# What's your favorite restaurant?



## Smiles:-) (Mar 5, 2008)

OK all! What is your favorite restaurant, name and location? Anyone have a Mexican restaurant recommendation?

Thanks!


----------



## macca_24 (Apr 14, 2008)

Is there any Mexican restaurants, check in the Dubai explorer. I've been to Trader Vics its excellent, top staff, top service, great food, and unreal bar, not that I spent much time at the bar


----------



## Elphaba (Jan 24, 2008)

How many do you want? 

Verre (Gordon Ramsey) - Hilton Dubai Creek (Deira Creekside)
Fire & Ice - Raffles (Oud Metha/Wafi)
Pachanga - Hilton Jumeirah (Marina/JBR)
Sloanes - Grosvenor Hotel (Marina)
Mezzo - Wafi (restaurant centre not mall)
Yum - Radisson SAS (Deira)
Salmontini - MoE
Smiling BKK - Al Wasl Road
Bussola - Mina Seyahi
Zheng He's - Madinat/Mina Salam
Noodle House (loads of venues across town)
Frankie's - Marina, opp Oasis Beach Hotel (going there tonight)
Shoo Fee Ma Fee - Madinat


Pachanga is Argentinian, but the only Mexican I can think off is Mama Bonitas in Umm Sequim


Just ask if you want a recommendation for a specific type of restaurant or area. We eat out a lot and the husband some times works as a freelance restaurant reviewer. 


-


----------



## Elphaba (Jan 24, 2008)

macca_24 said:


> Is there any Mexican restaurants, check in the Dubai explorer. I've been to Trader Vics its excellent, top staff, top service, great food, and unreal bar, not that I spent much time at the bar


Which one? There are two - one in Madinat and another in Crown Plaza (SZR). I wonder if it has improved as the last time I was at the Madinat one the food was dreadful. Do they still have that awful band?

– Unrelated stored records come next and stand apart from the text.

(* ================================================================= *)
(** ** The answers of the service *)

Lemma existsb_hasId id ks :
  existsb (hasId id) ks = existsb (fun x => x =? id) (ids ks).
Proof.
  unfold ids, hasId. induction ks as [|k ks IH]; simpl; [reflexivity|].
  now rewrite IH.
Qed.

Lemma delete_outcome i user id w r w' :
  deleteAccessKey i user id w = (r, w') ->
  okOf r = deleteOutcome i (clock w) (ids (keys w user)) id.
Proof.
  unfold deleteAccessKey, deleteOutcome. rewrite <- existsb_hasId.
  destruct (faults i (clock w)); [intros H; inversion H; reflexivity|].
  destruct (existsb (hasId id) (keys w user));
    [intros H; inversion H; reflexivity|].
  destruct (strictDelete i); intros H; inversion H; reflexivity.
Qed.

Lemma ids_without_one id ks :
  ids (without [id] ks) = filter (fun x => negb (x =? id)) (ids ks).
Proof.
  rewrite <- without_single. unfold ids, hasId.
  induction ks as [|k ks IH]; simpl; [reflexivity|].
  destruct (AccessKeyId k =? id); simpl; now rewrite IH.
Qed.

Lemma batch_outcomes i user l : forall w ss w',
  forEach l (fun k => deleteAccessKey i user (AccessKeyId k)) w = (ss, w') ->
  map okOf ss = batchOutcomes i (clock w) (ids (keys w user)) l.
Proof.
  induction l as [|k l IH]; intros w ss w' H; simpl in H.
  - inversion H; subst. reflexivity.
  - destruct (deleteAccessKey i user (AccessKeyId k) w) as [s w1] eqn:E1.
    destruct (forEach l _ w1) as [ss' w2] eqn:E2.
    inversion H as [[Hss Hw]]. clear H Hss Hw. simpl.
    pose proof (delete_outcome _ _ _ _ _ _ E1) as Hok.
    apply deleteAccessKey_spec in E1.
    destruct E1 as (_ & _ & Hc & _ & Hk & _).
    rewrite (IH _ _ _ E2), Hc, Hk, <- Hok. f_equal. f_equal.
    destruct (okOf s); [apply ids_without_one|now rewrite without_nil].
Qed.
Lemma handleInputChange_frame field v st k :
  k <> fieldKey field ->
  errors (handleInputChange field v st) !! k = errors st !! k.
Proof.
  intros Hk. unfold handleInputChange. simpl.
  destruct (errors st !! fieldKey field) as [m|]; [|done].
  destruct (Js.truthy m); [|done]. simpl. by apply lookup_delete_ne.
Qed.

Lemma handleInputChange_removes field v st message :
  errors st !! fieldKey field = Some message -> Js.truthy message = true ->
  errors (handleInputChange field v st) !! fieldKey field = None.
Proof.
  intros Hm Ht. rewrite (handleInputChange_clears _ _ _ _ Hm Ht).
  apply lookup_delete_eq.
Qed.

(** Editing one of the six text fields whose error is set stores the new
    value, removes the entry of that field from the errors and leaves
    every other entry as it was. *)
Theorem edit_clears_exactly_its_error field v st message :
  errors st !! fieldKey field = Some message -> Js.truthy message = true ->
  formData (handleInputChange field v st) = setField field v (formData st) /\
  errors (handleInputChange field v st) !! fieldKey field = None /\
  (forall k, k <> fieldKey field ->
             errors (handleInputChange field v st) !! k = errors st !! k).
Proof.
  intros Hm Ht. split; [|split].
  - unfold handleInputChange. simpl. by rewrite Hm, Ht.
  - by eapply handleInputChange_removes.
  - intros k Hk. by apply handleInputChange_frame.
Qed.
(** [String.prototype.includes]. *)
Fixpoint includes (s t : string) : bool :=
  String.prefix t s ||
  match s with
  | EmptyString => false
  | String _ r => includes r t
  end.

(** Truthiness of a string: only the empty string is falsy. *)
Definition truthy (s : string) : bool :=
  match s with EmptyString => false | _ => true end.

(** Decimal rendering of an integer, as a template literal or [toString]
    prints a clock reading. *)
Definition Z_to_string (z : Z) : string := NilZero.string_of_int (Z.to_int z).

(** *** [parseFloat]

    The builtin reads the longest decimal literal at the head of the text,
    after its leading blanks: an optional sign, then the word [Infinity] or
    digits with an optional fraction and an optional exponent; what follows
    is ignored and a text with no digit at all gives [NaN].  The builtin
    rounds the decimal it read to the nearest double.  Of that rounding the
    two ends are kept here, where it changes what kind of number comes out:
    a decimal at most half the least positive double gives [0], one at
    least half way from the largest double to [2 ^ 1024] gives an infinity.
    In between the value is the exact decimal.  Blanks outside ASCII are
    not skipped. *)

Definition digit_of (c : ascii) : option Z :=
  let n := Z.of_nat (nat_of_ascii c) in
  if (48 <=? n) && (n <=? 57) then Some (n - 48) else None.

(** Reads the digits at the head of [s] onto the accumulator: the value,
    how many digits were read, and the rest of the text. *)
Fixpoint read_digits (s : string) (acc : Z) (cnt : nat) : Z * nat * string :=
  match s with
  | EmptyString => (acc, cnt, s)
  | String c r =>
      match digit_of c with
      | Some d => read_digits r (10 * acc + d) (S cnt)
      | None => (acc, cnt, s)
      end
  end.

Definition read_sign (s : string) : bool * string :=
  match s with
  | String "-" r => (true, r)
  | String "+" r => (false, r)
  | _ => (false, s)
  end.

(** Tab, line feed, vertical tab, form feed, carriage return, space. *)
Definition is_blank (c : ascii) : bool :=
  let n := nat_of_ascii c in
  ((9 <=? n)%nat && (n <=? 13)%nat) || (n =? 32)%nat.

Fixpoint skip_blanks (s : string) : string :=
  match s with
  | EmptyString => s
  | String c r => if is_blank c then skip_blanks r else s
  end.

(** The exponent at the head of [s]: [e] or [E], an optional sign and at
    least one digit.  Anything else is no exponent, and counts as zero. *)
Definition read_exponent (s : string) : Z :=
  match s with
  | String c r =>
      if Ascii.eqb c "e" || Ascii.eqb c "E" then
        let '(neg, r1) := read_sign r in
        let '(v, n, _) := read_digits r1 0 0 in
        match n with
        | O => 0
        | _ => if neg then - v else v
        end
      else 0
  | EmptyString => 0
  end.

(** [m * 10 ^ k], in lowest terms. *)
Definition scale10 (m k : Z) : Q :=
  if 0 <=? k then inject_Z (m * 10 ^ k)
  else Qred (m # Z.to_pos (10 ^ (- k))).

(** Half the least positive double, [2 ^ -1075]: a tie between [0] and
    the least positive double goes to [0], the even one. *)
Definition underflow_bound : Q := 1 # (2 ^ 1075).

(** Half way from the largest double, [2 ^ 1024 - 2 ^ 971], to
    [2 ^ 1024]: a tie goes up, the largest double being odd. *)
Definition overflow_bound : Q := inject_Z (2 ^ 1024 - 2 ^ 970).

(** The number a decimal is read as. *)
Definition number_of_decimal (q : Q) : number :=
  if Qle_bool (Qabs q) underflow_bound then num_of_Z 0
  else if Qle_bool overflow_bound (Qabs q) then Inf (negb (Qle_bool 0 q))
  else Num q.

Definition parseFloat (s : string) : number :=
  let '(neg, s1) := read_sign (skip_blanks s) in
  if String.prefix "Infinity" s1 then Inf neg
  else
    let '(ip, n1, r1) := read_digits s1 0 0 in
    let signed (z : Z) := if neg then - z else z in
    match r1 with
    | String "." r2 =>
        let '(fp, n2, r3) := read_digits r2 ip 0 in
        match (n1 + n2)%nat with
        | O => NaN
        | _ =>
            number_of_decimal
              (scale10 (signed fp) (read_exponent r3 - Z.of_nat n2))
        end
    | _ =>
        match n1 with
        | O => NaN
        | _ => number_of_decimal (scale10 (signed ip) (read_exponent r1))
        end
    end.

(* ================================================================== *)
(** ** Data model ([types.ts]) *)

Inductive Category : Type :=
| HOUSING | TRANSPORTATION | FOOD | UTILITIES
| ENTERTAINMENT | SHOPPING | HEALTH | OTHER.

(** The string value of each member of the enum. *)
Definition category_value (c : Category) : string :=
  match c with
  | HOUSING => "Housing"
  | TRANSPORTATION => "Transportation"
  | FOOD => "Food & Dining"
  | UTILITIES => "Utilities"
  | ENTERTAINMENT => "Entertainment"
  | SHOPPING => "Shopping"
  | HEALTH => "Health"
  | OTHER => "Other"
  end.

Inductive Role : Type := Admin | Member.

Definition Role_eqb (a b : Role) : bool :=
  match a, b with
  | Admin, Admin | Member, Member => true
  | _, _ => false
  end.

Record User : Type := mkUser {
  u_id : string;
  u_name : string;
  u_email : string;
  u_password : option string;
  u_avatar : string;
  u_role : Role;
  u_themeColor : option string
}.
(** C10 for a viewer who logs in on either login page. *)
Lemma login_success_witness :
  currentTab (state (step (LoginSuccess {| role := "viewer" |})
                       (step (TabChange "admin") started))) = "admin"
  ∧ renderContent (Some {| role := "viewer" |})
      (state (step (LoginSuccess {| role := "viewer" |})
                (step (TabChange "admin") started)))
    = LoginPage (λ _, [setCurrentTab "admin"])
  ∧ currentTab (state (step (LoginSuccess {| role := "viewer" |})
                         (step (TabChange "login") started)))
    = (if String.eqb (role {| role := "viewer" |}) "admin" then "admin"
       else "home").
Proof.
  split_and!.
  - by apply (proj1 login_success_by_origin).
  - by apply (proj1 (proj2 login_success_by_origin)).
  - by apply (proj2 (proj2 login_success_by_origin)).
Defined.

(** * Further properties of the component *)

(** ** The theme effect *)

Lemma themeSynced_commit w s : themeSynced w → themeSynced (commit w s).
Proof.
  unfold themeSynced, commit. intros [Hdoc Hsto].
  destruct (Bool.eqb (isDarkMode s) (isDarkMode (state w))) eqn:Hsame; simpl.
  - apply Bool.eqb_prop in Hsame. by rewrite Hsame.
  - split; [done|]. apply themeEffect_lookup.
Qed.

Lemma themeSynced_mount initialAssets storage prefersDark user :
  themeSynced (mount initialAssets storage prefersDark user).
Proof. split; [done|]. apply themeEffect_lookup. Qed.

Lemma themeSynced_step e w : themeSynced w → themeSynced (step e w).
Proof.
  intros Hw. destruct e; simpl; try (by apply themeSynced_commit); [|done|].
  - destruct (renderContent _ _); try done. by apply themeSynced_commit.
  - destruct (inFlight w !! call); [|done]. by apply themeSynced_commit.
Qed.

Lemma themeSynced_run es w : themeSynced w → themeSynced (run es w).
Proof.
  revert w. induction es as [|e es IH]; intros w Hw; [done|].
  change (run (e :: es) w) with (run es (step e w)).
  by apply IH, themeSynced_step.
Qed.

(** X1: at every point of every run of the mounted component the [dark]
    class of the document and the stored theme agree with [isDarkMode], so
    a reload at that point starts with the theme in effect, whatever the
    system preference is then. *)
Theorem theme_effect_keeps_document_and_storage_in_sync
    initialAssets storage prefersDark user es :
  documentDark (run es (mount initialAssets storage prefersDark user))
  = isDarkMode (state (run es (mount initialAssets storage prefersDark user)))
  ∧ localStorage (run es (mount initialAssets storage prefersDark user))
      !! "theme"
    = Some (if isDarkMode
                 (state (run es (mount initialAssets storage prefersDark user)))
            then "dark" else "light")
  ∧ ∀ prefersDark',
      initIsDarkMode true
        (localStorage (run es (mount initialAssets storage prefersDark user)))
        prefersDark'
      = isDarkMode
          (state (run es (mount initialAssets storage prefersDark user))).
Proof.
  destruct (themeSynced_run es _
              (themeSynced_mount initialAssets storage prefersDark user))
    as [Hdoc Hsto].
  split_and!; [done..|].
  intros prefersDark'. unfold initIsDarkMode. rewrite Hsto.
  by destruct (isDarkMode _).
Qed.

(** A handler run that leaves [isDarkMode] alone does not run the effect. *)
Lemma commit_same_theme w s :
  isDarkMode s = isDarkMode (state w) →
  isDarkMode (state (commit w s)) = isDarkMode (state w)
  ∧ localStorage (commit w s) = localStorage w
  ∧ documentDark (commit w s) = documentDark w.
Proof.
  intros Hsame. unfold commit. rewrite Hsame, Bool.eqb_reflx. by simpl.
Qed.

Lemma isDarkMode_settle o now s :
  isDarkMode (dispatch (handleSearch_settle o now) s) = isDarkMode s.
Proof. by settle_cases o now. Qed.

Lemma theme_frame e w :
  e ≠ ToggleTheme →
  isDarkMode (state (step e w)) = isDarkMode (state w)
  ∧ localStorage (step e w) = localStorage w
  ∧ documentDark (step e w) = documentDark w.
Proof.
  intros He. destruct e as [| | | | | | | | |u| | | |call o now]; simpl;
    try done; try (by apply commit_same_theme).
  - destruct (renderContent _ _) eqn:Hpage; try done.
    destruct (login_callbacks _ _ _ Hpage u) as [tab ->].
    by apply commit_same_theme.
  - by apply (commit_same_theme (withInFlight _ w)).
  - destruct (inFlight w !! call); [|done].
    apply (commit_same_theme (withInFlight _ w)), isDarkMode_settle.
Qed.
(** X3.  [encode] of the nanoGPT notebook returns ids of the vocabulary
    only, at most one per token of the string. *)
Theorem encode_ids_valid (text s : string) :
  ∃ ids, NanoGPT.encode text s = Ok ids
         ∧ Forall (valid_id (NanoGPT.vocab_size text)) ids
         ∧ (length ids ≤ length (findall_words (lower s)))%nat.
Proof.
  exists (word_id text <$> known_words text s). split; [apply encode_Ok|]. split.
  - apply Forall_fmap. eapply Forall_impl; [apply known_words_known|].
    intros w Hw. by apply word_id_valid.
  - rewrite length_fmap. unfold known_words. apply length_filter.
Qed.

(** X4.  On every list of valid ids [decode] returns, and [encode] maps the
    decoded string back to the list: [encode(decode(l)) = l]. *)
Theorem encode_decode_ids (text : string) (l : list Z) :
  Forall (valid_id (NanoGPT.vocab_size text)) l →
  ∃ d, NanoGPT.decode text l = Ok d ∧ NanoGPT.encode text d = Ok l.
Proof.
  intros (ws & Hws & ->)%valid_ids_words.
  exists (decoded ws). split; [by apply decode_ids|].
  rewrite encode_Ok. by rewrite known_words_decoded.
Qed.

Lemma encode_decode_ids_witness :
  Forall (valid_id (NanoGPT.vocab_size NanoGPT.text)) [0; 3; 122; 3; 0]
  ∧ ∃ d, NanoGPT.decode NanoGPT.text [0; 3; 122; 3; 0] = Ok d
         ∧ NanoGPT.encode NanoGPT.text d = Ok [0; 3; 122; 3; 0].
Proof.
  assert (Forall (valid_id (NanoGPT.vocab_size NanoGPT.text)) [0; 3; 122; 3; 0]) as Hl.
  { apply (bool_decide_unpack _). vm_compute. exact I. }
  split; [exact Hl|]. exact (encode_decode_ids NanoGPT.text [0; 3; 122; 3; 0] Hl).
Defined.

(** X5.  On every list of ids in [0, 13) [decode_input] returns a string
    of the same length, and [encode_input] maps it back to the list. *)
Theorem encode_input_decode_input (l : list Z) :
  Forall (valid_id Adder.input_vocab_size) l →
  ∃ s, Adder.decode_input l = Ok s ∧ String.length s = length l
       ∧ Adder.encode_input s = Ok l.
Proof.
  intros Hl.
  assert (∃ cs, Forall2 (λ i c, Adder.input_itos !! i = Some c
                                ∧ Adder.input_stoi !! c = Some i) l cs) as [cs Hcs].
  { induction Hl as [|i l Hi _ [cs IH]]; [by exists []|].
    destruct (adder_itos_stoi i Hi) as (c & _ & ? & ?). exists (c :: cs). by constructor. }
  exists (of_chars cs). split; [|split].
  - unfold Adder.decode_input. rewrite (comprehension_Forall2 _ l cs); [done|].
    eapply Forall2_impl; [exact Hcs|]. intros i c [Hi _]. by apply getitem_int_Some.
  - rewrite <- length_chars, chars_of_chars. symmetry. by eapply Forall2_length.
  - unfold Adder.encode_input. rewrite chars_of_chars.
    apply comprehension_Forall2, Forall2_flip.
    eapply Forall2_impl; [exact Hcs|]. intros i c [_ Hc]. by apply getitem_str_Some.
Qed.

Lemma encode_input_decode_input_witness :
  Forall (valid_id Adder.input_vocab_size) [12; 11; 10; 0; 9]
  ∧ ∃ s, Adder.decode_input [12; 11; 10; 0; 9] = Ok s
         ∧ String.length s = length [12; 11; 10; 0; 9]
         ∧ Adder.encode_input s = Ok [12; 11; 10; 0; 9].
Proof.
  assert (Forall (valid_id Adder.input_vocab_size) [12; 11; 10; 0; 9]) as Hl.
  { apply (bool_decide_unpack _). vm_compute. exact I. }
  split; [exact Hl|]. exact (encode_input_decode_input [12; 11; 10; 0; 9] Hl).
Defined.

(** ** Encoding in pieces *)

Lemma space_not_word (c : ascii) : is_space c = true → is_word c = false.
Proof. each_char c. Qed.

Lemma space_lower (c : ascii) : is_space c = true → lower_char c = c.
Proof. each_char c. Qed.

Lemma scan_separator (s1 : list ascii) : ∀ (cur : list ascii) (c : ascii) (s2 : list ascii),
  is_space c = true →
  scan cur (s1 ++ c :: s2) = scan cur s1 ++ scan [] s2.
Proof.
  induction s1 as [|d s1 IH]; intros cur c s2 Hc.
  - simpl app. rewrite scan_space by (by try apply space_not_word). done.
  - simpl. destruct (is_word d).
    + by apply IH.
    + destruct (is_space d); rewrite IH by done.
      * by rewrite app_assoc.
      * by rewrite app_comm_cons, app_assoc.
Qed.

Lemma findall_words_separator (s1 s2 : string) (sep : ascii) :
  is_space sep = true →
  findall_words (lower (s1 +:+ String sep s2))
  = findall_words (lower s1) ++ findall_words (lower s2).
Proof.
  intros Hsep. unfold findall_words. rewrite !chars_lower, chars_app.
  change (chars (String sep s2)) with (sep :: chars s2).
  rewrite fmap_app, fmap_cons, (space_lower sep Hsep).
  by apply scan_separator.
Qed.

(** X6.  [encode] works piecewise: the ids of two strings joined by a
    whitespace character are the ids of the first followed by the ids of
    the second. *)
Theorem encode_whitespace_concat (text s1 s2 : string) (sep : ascii) :
  is_space sep = true →
  ∃ ids1 ids2,
    NanoGPT.encode text s1 = Ok ids1 ∧ NanoGPT.encode text s2 = Ok ids2
    ∧ NanoGPT.encode text (s1 +:+ String sep s2) = Ok (ids1 ++ ids2).
Proof.
  intros Hsep.
  exists (word_id text <$> known_words text s1), (word_id text <$> known_words text s2).
  rewrite !encode_Ok. split; [done|]. split; [done|].
  unfold known_words. rewrite findall_words_separator by done.
  by rewrite filter_app, fmap_app.
Qed.

Lemma encode_whitespace_concat_witness :
  is_space "010" = true
  ∧ ∃ ids1 ids2,
      NanoGPT.encode NanoGPT.text "Well, sir" = Ok ids1
      ∧ NanoGPT.encode NanoGPT.text "what answer?" = Ok ids2
      ∧ NanoGPT.encode NanoGPT.text ("Well, sir" +:+ String "010" "what answer?")
        = Ok (ids1 ++ ids2).
Proof.
  assert (is_space "010" = true) as Hsep by reflexivity.
  split; [exact Hsep|].
  exact (encode_whitespace_concat NanoGPT.text "Well, sir" "what answer?" "010" Hsep).
Defined.

(** ** The corpus and its vocabulary *)

Section Corpus.
Variable text : string.

Lemma corpus_words_known : known_words text text = NanoGPT.words text.
Proof.
  unfold known_words. fold (NanoGPT.words text). apply filter_all.
  apply Forall_forall. intros w Hw. apply nano_stoi_is_Some.
  by apply elem_of_unique_words.
Qed.

Lemma data_ids : NanoGPT.data text = Ok (word_id text <$> NanoGPT.words text).
Proof. unfold NanoGPT.data. by rewrite encode_Ok, corpus_words_known. Qed.

Lemma words_known : Forall (λ w, w ∈ NanoGPT.unique_words text) (NanoGPT.words text).
Proof. apply Forall_forall. intros w Hw. by apply elem_of_unique_words. Qed.
End Corpus.

(** X7.  Encoding the corpus with its own vocabulary drops no token: the
    data has one id per token of the text, decoding it gives a string with
    the same tokens, and the vocabulary is no larger than the data. *)
Theorem corpus_encoded_whole (text : string) :
  ∃ ids d,
    NanoGPT.data text = Ok ids
    ∧ length ids = length (findall_words (lower text))
    ∧ NanoGPT.decode text ids = Ok d
    ∧ findall_words (lower d) = findall_words (lower text)
    ∧ (NanoGPT.vocab_size text ≤ length ids)%nat.
Proof.
  exists (word_id text <$> NanoGPT.words text), (decoded (NanoGPT.words text)).
  split; [apply data_ids|]. split; [by rewrite length_fmap|].
  split; [apply decode_ids, words_known|]. split.
  - apply retokenize. eapply Forall_impl; [apply words_known|]. apply vocabulary_tokens.
  - rewrite length_fmap. unfold NanoGPT.vocab_size. apply submseteq_length.
    apply NoDup_submseteq; [apply unique_words_NoDup|].
    intros w Hw. by apply elem_of_unique_words.
Qed.

Lemma StronglySorted_lookup_lt {A} (R : relation A) (l : list A) : ∀ (i j : nat) (x y : A),
  StronglySorted R l → (i < j)%nat → l !! i = Some x → l !! j = Some y → R x y.
Proof.
  induction l as [|z l IH]; intros i j x y Hsorted Hij Hi Hj; [done|].
  apply StronglySorted_inv in Hsorted as [Hsorted Hz].
  destruct j as [|j]; [lia|]. destruct i as [|i]; simpl in *.
  - injection Hi as <-. rewrite Forall_forall in Hz. apply Hz.
    by eapply list_elem_of_lookup_2.
  - eapply (IH i j); [done|lia|done..].
Qed.

(** X8.  Ids follow the order of the words: for two words of the
    vocabulary, the id of the first is at most the id of the second
    exactly when the first word is at most the second in the order of
    strings. *)
Theorem ids_follow_word_order (text w1 w2 : string) (i1 i2 : Z) :
  NanoGPT.stoi text !! w1 = Some i1 →
  NanoGPT.stoi text !! w2 = Some i2 →
  (i1 ≤ i2 ↔ String.le w1 w2).
Proof.
  intros H1 H2.
  assert (∀ w i, NanoGPT.stoi text !! w = Some i →
            0 ≤ i ∧ NanoGPT.unique_words text !! Z.to_nat i = Some w) as Hpos.
  { intros w i Hw.
    destruct (nano_stoi_itos text w) as (k & Hk & Hs & Hi).
    { apply nano_stoi_is_Some. by exists i. }
    rewrite Hw in Hs. injection Hs as <-.
    unfold NanoGPT.itos in Hi. rewrite itos_lookup, decide_True in Hi by lia.
    split; [lia|done]. }
  destruct (Hpos w1 i1 H1) as [Hi1 Hn1]. destruct (Hpos w2 i2 H2) as [Hi2 Hn2].
  pose proof (StronglySorted_merge_sort String.le
                (elements (list_to_set (NanoGPT.words text) : gset string))) as Hsorted.
  fold (NanoGPT.unique_words text) in Hsorted.
  split.
  - intros Hle. destruct (decide (i1 = i2)) as [->|Hne].
    + rewrite Hn1 in Hn2. injection Hn2 as ->. done.
    + eapply (StronglySorted_lookup_lt _ _ (Z.to_nat i1) (Z.to_nat i2)); [done|lia|done..].
  - intros Hle. destruct (decide (i1 ≤ i2)) as [|Hgt]; [done|].
    assert (String.le w2 w1) as Hge.
    { eapply (StronglySorted_lookup_lt _ _ (Z.to_nat i2) (Z.to_nat i1)); [done|lia|done..]. }
    assert (w1 = w2) as -> by (by apply (anti_symm String.le)).
    pose proof (NoDup_lookup _ _ _ _ (unique_words_NoDup text) Hn1 Hn2). lia.
Qed.

Lemma ids_follow_word_order_witness :
  NanoGPT.stoi NanoGPT.text !! "an"%string = Some 12
  ∧ NanoGPT.stoi NanoGPT.text !! "answer"%string = Some 14
  ∧ (12 ≤ 14 ↔ String.le "an" "answer").
Proof.
  assert (NanoGPT.stoi NanoGPT.text !! "an"%string = Some 12) as H1
    by (vm_compute; reflexivity).
  assert (NanoGPT.stoi NanoGPT.text !! "answer"%string = Some 14) as H2
    by (vm_compute; reflexivity).
  split; [exact H1|]. split; [exact H2|].
  exact (ids_follow_word_order NanoGPT.text "an" "answer" 12 14 H1 H2).
Defined.

Lemma slice_prefix {A} (l : list A) (n : Z) :
  0 ≤ n → slice l 0 n = take (Z.to_nat n) l.
Proof.
  intros Hn. unfold slice, slice_bound.
  destruct (Z.ltb_spec n 0) as [?|_]; [lia|].
  change (0 <? 0) with false. cbv iota.
  change (Z.to_nat 0) with 0%nat. rewrite Nat.min_0_l, Nat.sub_0_r, drop_0.
  destruct (Nat.le_ge_cases (Z.to_nat n) (length l)) as [Hle|Hge].
  - by rewrite Nat.min_l.
  - rewrite Nat.min_r by done. by rewrite !take_ge by lia.
Qed.

Lemma slice_from_nonneg {A} (l : list A) (n : Z) :
  0 ≤ n → slice_from l n = drop (Z.to_nat n) l.
Proof.
  intros Hn. unfold slice_from, slice_bound.
  destruct (Z.ltb_spec n 0) as [?|_]; [lia|].
  destruct (Nat.le_ge_cases (Z.to_nat n) (length l)) as [Hle|Hge].
  - by rewrite Nat.min_l.
  - rewrite Nat.min_r by done. by rewrite !drop_ge by lia.
Qed.

Lemma split_halves (text : string) :
  let d := word_id text <$> NanoGPT.words text in
  NanoGPT.train_data text = Ok (take (length d / 2) d)
  ∧ NanoGPT.val_data text = Ok (drop (length d / 2) d).
Proof.
  intros d.
  assert (Z.to_nat (NanoGPT.split_point d) = (length d / 2)%nat) as Hn.
  { unfold NanoGPT.split_point. rewrite Z2Nat.inj_div by lia.
    by rewrite Nat2Z.id. }
  assert (0 ≤ NanoGPT.split_point d) as Hpos.
  { unfold NanoGPT.split_point. apply Z.div_pos; lia. }
  split.
  - unfold NanoGPT.train_data. rewrite data_ids. cbn [mbind result_bind]. fold d.
    unfold mret, result_ret. by rewrite slice_prefix, Hn.
  - unfold NanoGPT.val_data. rewrite data_ids. cbn [mbind result_bind]. fold d.
    unfold mret, result_ret. by rewrite slice_from_nonneg, Hn.
Qed.

(** X9.  The training and the validation data are the two halves of the
    data, in order: together they are the data, the training half has
    [len(data) // 2] ids and the validation half the rest, so it is never
    the shorter one. *)
Theorem train_val_partition (text : string) :
  ∃ d tr va,
    NanoGPT.data text = Ok d
    ∧ NanoGPT.train_data text = Ok tr ∧ NanoGPT.val_data text = Ok va
    ∧ tr ++ va = d
    ∧ length tr = (length d / 2)%nat
    ∧ (length tr ≤ length va ≤ length tr + 1)%nat.
Proof.
  destruct (split_halves text) as [Htr Hva].
  set (d := word_id text <$> NanoGPT.words text) in *.
  exists d, (take (length d / 2) d), (drop (length d / 2) d).
  split; [apply data_ids|]. split; [done|]. split; [done|].
  split; [apply take_drop|]. rewrite length_take, length_drop.
  pose proof (Nat.div_mod_eq (length d) 2) as Hdiv.
  pose proof (Nat.mod_upper_bound (length d) 2) as Hmod.
  lia.
Qed.

Lemma nano_get_batch_raises {G : Type} `{RandomGen G}
    (train_data val_data : list Z) (batch_size block_size : nat) (split : string)
    (w : world G) :
  ¬ ((1 ≤ batch_size)%nat
     ∧ (block_size < length (if decide (split = "train"%string)
                             then train_data else val_data))%nat) →
  NanoGPT.get_batch train_data val_data batch_size block_size split w
  = Raise RuntimeError.
Proof.
  intros Hnot. unfold NanoGPT.get_batch, torch_randint.
  destruct (Z.ltb_spec 0 (Z.of_nat (length (if decide (split = "train"%string)
                                           then train_data else val_data))
                          - Z.of_nat block_size)) as [Hlt|Hge]; [|done].
  assert (batch_size = 0%nat) as -> by lia. done.
Qed.

(** X10.  The nanoGPT sampler returns a batch exactly when the batch size
    is positive and the split has more than [block_size] tokens; in every
    other case it raises [RuntimeError]. *)
Theorem nano_get_batch_success {G : Type} `{RandomGen G}
    (train_data val_data : list Z) (batch_size block_size : nat) (split : string)
    (w : world G) :
  let data := if decide (split = "train"%string) then train_data else val_data in
  if decide ((1 ≤ batch_size)%nat ∧ (block_size < length data)%nat)
  then ∃ x y w',
         NanoGPT.get_batch train_data val_data batch_size block_size split w
         = Ok (x, y, w')
  else NanoGPT.get_batch train_data val_data batch_size block_size split w
       = Raise RuntimeError.
Proof.
  intros data. destruct (decide (_ ∧ _)) as [[Hbs Hdata]|Hnot].
  - destruct (nano_get_batch_spec train_data val_data batch_size block_size split
                Hbs Hdata w) as (ix & w' & Hget & _).
    eexists _, _, w'. exact Hget.
  - by apply nano_get_batch_raises.
Qed.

Funilly enough, the best Trader Vics I have been too is the one in Muscat. Even better than the Mayfair one. 

-


----------



## macca_24 (Apr 14, 2008)

I think your husband might just have my husbands idea of a dream job


----------



## macca_24 (Apr 14, 2008)

The Trader Vics at Madinat it was an excellent dinner


----------



## Elphaba (Jan 24, 2008)

macca_24 said:


> I think your husband might just have my husbands idea of a dream job




He doesn't do it full time, as he has a good job, but writes odd articles upon request. I think he'd love to be paid to eat good food and drink fine wines! 


-


----------



## alli (Mar 6, 2008)

Best indian in town is Gazebo, it's so tasty!!


----------



## macca_24 (Apr 14, 2008)

I think my favourite place is Qd's though just love the oudoors, and the view is great


----------



## macca_24 (Apr 14, 2008)

Elphaba said:


> He doesn't do it full time, as he has a good job, but writes odd articles upon request. I think he'd love to be paid to eat good food and drink fine wines!
> 
> 
> -


Ah, perhaps everyones idea of a dream job


----------



## Elphaba (Jan 24, 2008)

macca_24 said:


> I think my favourite place is Qd's though just love the oudoors, and the view is great



It has a lovely setting, but a couple of years back it was quieter and more chilled. Decent shisha too, especially if you ask for ice in it. The food isn't up to much there, but you will get similar views and oddly, slightly better food if you sit on the terrace of The Boardwalk which is just next door. 

-


----------



## Genghis (Sep 5, 2008)

Smiles:-) said:


> OK all! What is your favorite restaurant, name and location? Anyone have a Mexican restaurant recommendation?
> 
> Thanks!


I cannot recommend MJ's at the Madinat highly enough. While the restaurant decor is not particularly special, the food is outstanding (IMO). It does however come at a price - unfortunately.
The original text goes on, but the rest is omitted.